Serialization is parially implemented in the Alpenglow framework. See the code samples below to discover the current serialization possibilities.

Interfaces for serialization¶

Many C++ classes have write(ostream& file) and read(istream& file) functions for serialization. However, these functions are not available directly through the python interface, and also might left unimplemented by some classes (throwing exceptions).

In case of alpenglow.cpp.Model, one can use write(std::string file_name) and read(std::string file_name).

Serialization of periodically retrained models in the online framework¶

Use the parameters write_model=True and base_out_file_name to write trained models in alpenglow.experiments.BatchFactorExperiment to disk. See the example below. Note that the model output directory (/path/to/your/output/dir/models/ in the example) must exist or no models will be written out. The model files will be numbered (e.g. model_1, model_2 etc. in the example).

from alpenglow.experiments import BatchFactorExperiment

data = "/path/to/your/data"
out_dir = "/path/to/your/output/dir/"

factor_model_experiment = BatchFactorExperiment(
    out_file=out_dir+"/output_legacy_format",
    top_k=100,
    seed=254938879,
    dimension=10,
    write_model=True,
    base_out_file_name=out_dir+"/models/model",
    learning_rate=0.03,
    number_of_iterations=10,
    period_length=100000,
    period_mode="samplenum",
    negative_rate=30
)

rankings = factor_model_experiment.run(
    data, exclude_known=True, experimentType="online_id")

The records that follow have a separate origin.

Lemma forallb_perm {A : Type} (f : A -> bool) l l' :
  l ≡ₚ l' -> forallb f l = forallb f l'.
Proof.
  induction 1 as [|x l l' _ IH|x y l|l1 l2 l3 _ IH1 _ IH2]; simpl.
  - done.
  - by rewrite IH.
  - destruct (f x), (f y); done.
  - by rewrite IH1.
Qed.

Lemma final_nil_iff observations r :
  reduce observations = Ok r ->
  final_leaf_taxon_id_to_info r = [] <-> leaves_of r = [].
Proof.
  intros (st & Hst & ->)%reduce_Ok. simpl.
  set (infos := taxon_id_to_info (build_tables observations)) in *.
  pose proof (infos_NoDup observations) as Hnd. fold infos in Hnd.
  split.
  - intros Hnil. apply collapse_keys in Hst as (_ & Hkeys & _);
      [|apply infos_id|by apply leaf_taxa_get].
    destruct (leaf_taxa infos) as [|[t info] leaves]; [done|]. exfalso.
    destruct (collapse_target infos info) as [s|] eqn:Ht.
    + assert (s ∈ od_keys (collapsed_taxon_id_to_info st)) as Hin.
      { apply Hkeys. exists (t, info). split; [left|by left]. }
      rewrite Hnil in Hin. by apply elem_of_nil in Hin.
    + assert (t ∈ od_keys (collapsed_taxon_id_to_info st)) as Hin.
      { apply Hkeys. exists (t, info). split; [left|by right]. }
      rewrite Hnil in Hin. by apply elem_of_nil in Hin.
  - intros Hnil. rewrite Hnil in Hst. simpl in Hst. by injection Hst as <-.
Qed.

(** X11: no report file is written exactly when there is no leaf
    candidate, that is when no taxon of the taxon map is outside every
    stored ancestor list (in particular when no observation has a taxon);
    in that case the command returns without raising. *)
Theorem no_report_iff_no_leaf (observations : list Observation.t) :
  report observations = Ok None <->
  leaf_taxa (taxon_id_to_info (build_tables observations)) = [].
Proof.
  destruct (reduce_total observations) as [r Hr].
  pose proof (final_nil_iff _ _ Hr) as Hnil.
  unfold report. rewrite Hr. simpl.
  apply reduce_Ok in Hr as (st & Hst & ->). simpl in *.
  rewrite <- Hnil. unfold write_report. simpl.
  destruct (collapsed_taxon_id_to_info st) as [|item final]; [done|].
  split; [|done].
  by destruct (rows_from _ _ _).
Qed.

(** X12: writing the report raises exactly when some entry of the final
    leaf dictionary has no recorded date, or has [None] for its common
    name, its name or its rank. *)
Theorem report_raises_iff (observations : list Observation.t) :
  exists r, reduce observations = Ok r /\
    ((exists e, report observations = Raise e) <->
     forallb (row_ready (final_dates r)) (final_leaf_taxon_id_to_info r)
       = false).
Proof.
  destruct (reduce_total observations) as [r Hr]. exists r. split; [done|].
  unfold report. rewrite Hr. simpl.
  assert (sorted_leaf_taxon_id_info_tuples r ≡ₚ final_leaf_taxon_id_to_info r)
    as Hperm.
  { apply reduce_Ok in Hr as (st & _ & ->). apply sorted_by_perm. }
  rewrite <- (forallb_perm _ _ _ Hperm). unfold write_report.
  destruct (final_leaf_taxon_id_to_info r) as [|item final] eqn:Hf.
  { apply Permutation_nil_r in Hperm. rewrite Hperm. simpl.
    split; [by intros [e [=]]|done]. }
  destruct (forallb _ (sorted_leaf_taxon_id_info_tuples r)) eqn:Hall.
  - destruct (rows_from_ready _ _ 1 Hall) as (rows & -> & _). simpl.
    split; [by intros [e [=]]|done].
  - destruct (rows_from_not_ready _ _ 1 Hall) as [e ->]. simpl.
    split; [done|]. by eexists.
Qed.
(** * AI-reviewer: the editor client, the HTTP application and the model service

    A shallow embedding of the three JavaScript modules of the repository:
    - [Frontend]: the React component [App] with its [reviewCode] action
      (frontend/src/App.jsx);
    - [Backend]: the generative-model service [generateContent] with its
      configured [model] (ai.service.js) and the Express application [app]
      (app.js), together with the review route the application mounts.

    JavaScript values are an inductive type, exceptions and the console are
    threaded through a small state-and-exception monad, and the answers of the
    outside world (the generative-language API, the HTTP exchange made by
    axios) are functions the programs are parameterised by. *)

From Stdlib Require Import String Ascii List ZArith Bool Lia.
Import ListNotations.

Local Open Scope string_scope.
Local Open Scope list_scope.

(** ** JavaScript values *)

Module JS.

#[local] Set Warnings "-register-all".

(** The values the programs handle: primitives and plain objects. Numbers are
    kept to the integral ones. *)
Inductive JSValue : Type :=
| JUndefined
| JNull
| JBool (b : bool)
| JNumber (n : Z)
| JString (s : string)
| JObject (fields : list (string * JSValue)).

(** ToBoolean: [undefined], [null], [false], [0] and the empty string are falsy. *)
Definition truthy (v : JSValue) : bool :=
  match v with
  | JUndefined | JNull => false
  | JBool b => b
  | JNumber n => negb (Z.eqb n 0)
  | JString s => negb (String.eqb s "")
  | JObject _ => true
  end.

(** [a || b] *)
Definition js_or (a b : JSValue) : JSValue :=
  if truthy a then a else b.

(** Own property of a plain object; a property that is absent reads as
    [undefined]. *)
Fixpoint lookup (key : string) (fields : list (string * JSValue)) : JSValue :=
  match fields with
  | [] => JUndefined
  | (k, v) :: rest => if String.eqb k key then v else lookup key rest
  end.

(** How a computation ends: with a value, or with a thrown exception. *)
Inductive Completion (E A : Type) : Type :=
| Normal (a : A)
| Thrown (e : E).
Arguments Normal {E A} a.
Arguments Thrown {E A} e.

(** [v.key]: reading a property of [undefined] or [null] throws a TypeError;
    primitives have no own property of the names used here. *)
Definition member (v : JSValue) (key : string) : Completion JSValue JSValue :=
  match v with
  | JUndefined | JNull =>
      Thrown (JObject [("name", JString "TypeError")])
  | JObject fields => Normal (lookup key fields)
  | _ => Normal JUndefined
  end.

(** [hay.includes(needle)]: [needle] occurs in [hay] as a contiguous run. *)
Fixpoint includes (needle hay : string) : bool :=
  String.prefix needle hay ||
  match hay with
  | EmptyString => false
  | String _ rest => includes needle rest
  end.

End JS.
Import JS.

(** ** Computations with a state, a console and exceptions *)

Module Eff.

(** A computation over a world [W] that may throw an [E]. *)
Definition M (W E A : Type) : Type := W -> Completion E A * W.

Definition ret {W E A} (a : A) : M W E A := fun w => (Normal a, w).

Definition bind {W E A B} (m : M W E A) (k : A -> M W E B) : M W E B :=
  fun w =>
    match m w with
    | (Normal a, w') => k a w'
    | (Thrown e, w') => (Thrown e, w')
    end.

(** [throw e] *)
Definition throw {W E A} (e : E) : M W E A := fun w => (Thrown e, w).

(** [try { body } catch (error) { handler }]: the effects of [body] up to
    the throw are kept. *)
Definition try_catch {W E A} (body : M W E A) (handler : E -> M W E A)
  : M W E A :=
  fun w =>
    match body w with
    | (Normal a, w') => (Normal a, w')
    | (Thrown e, w') => handler e w'
    end.

(** A call that completes without touching the world. *)
Definition lift {W E A} (c : Completion E A) : M W E A := fun w => (c, w).

Definition gets {W E A} (f : W -> A) : M W E A := fun w => (Normal (f w), w).

Definition modify {W E} (f : W -> W) : M W E unit := fun w => (Normal tt, f w).

End Eff.
Import Eff.

Declare Scope js_scope.
Delimit Scope js_scope with js.
Notation "x <- m ;; k" := (bind m (fun x => k))
  (at level 100, m at next level, right associativity) : js_scope.
Notation "m ;;; k" := (bind m (fun _ => k))
  (at level 100, right associativity) : js_scope.
Local Open Scope js_scope.

(** ** The backend: ai.service.js and app.js *)

Module Backend.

You can read back your models using the same class, changing the parameters. Note that the model size parameters (dimension, period_length, period_mode) must agree. However, the training parameters (learning_rate, negative_rate, number_of_iterations) may be omitted if learn is set to False.

from alpenglow.experiments import BatchFactorExperiment

data = "/path/to/your/data"
out_dir = "/path/to/your/output/dir/"

factor_model_experiment = BatchFactorExperiment(
    out_file=out_dir+"/output_legacy_format",
    top_k=100,
    seed=254938879,
    dimension=10,
    learn=False,
    read_model=True,
    base_in_file_name=out_dir+"/models/model",
    period_length=100000,
    period_mode="samplenum"
)

rankings = factor_model_experiment.run(
    data, exclude_known=True, experimentType="online_id")

Alternatively, one could read back the models using alpenglow.experiments.BatchAndOnlineFactorExperiment and apply online updates on top of the pretrained batch models.

Serialization in offline experiments¶

See the example below:

import pandas as pd
from alpenglow.offline.models import FactorModel
import alpenglow.Getter as rs

data = pd.read_csv(
    "/path/to/your/data",
    sep=' ',
    header=None,
    names=['time', 'user', 'item', 'id', 'score', 'eval']
)
model = FactorModel(
    factor_seed=254938879,
    dimension=10,
    negative_rate=9,
    number_of_iterations=20,
)
model.fit(data)

model.model.write("output_file") #writes model to output_file
rd = rs.RecDat()
rd.user = 3
rd.item = 5
print("prediction for user=3, item=5:", model.model.prediction(rd))

#model2 must have the same dimension
model2 = FactorModel(
    factor_seed=1234,
    dimension=10,
    negative_rate=0,
    number_of_iterations=0,
)
#to create the inner model but avoid training, we need to run fit()
#on an empty dataset
data2=pd.DataFrame(columns=['time', 'user', 'item'])
model2.fit(data2)
model2.model.read("output_file") #reads back the same model
print("prediction for user=3, item=5 using the read-back model:",
    model2.model.prediction(rd))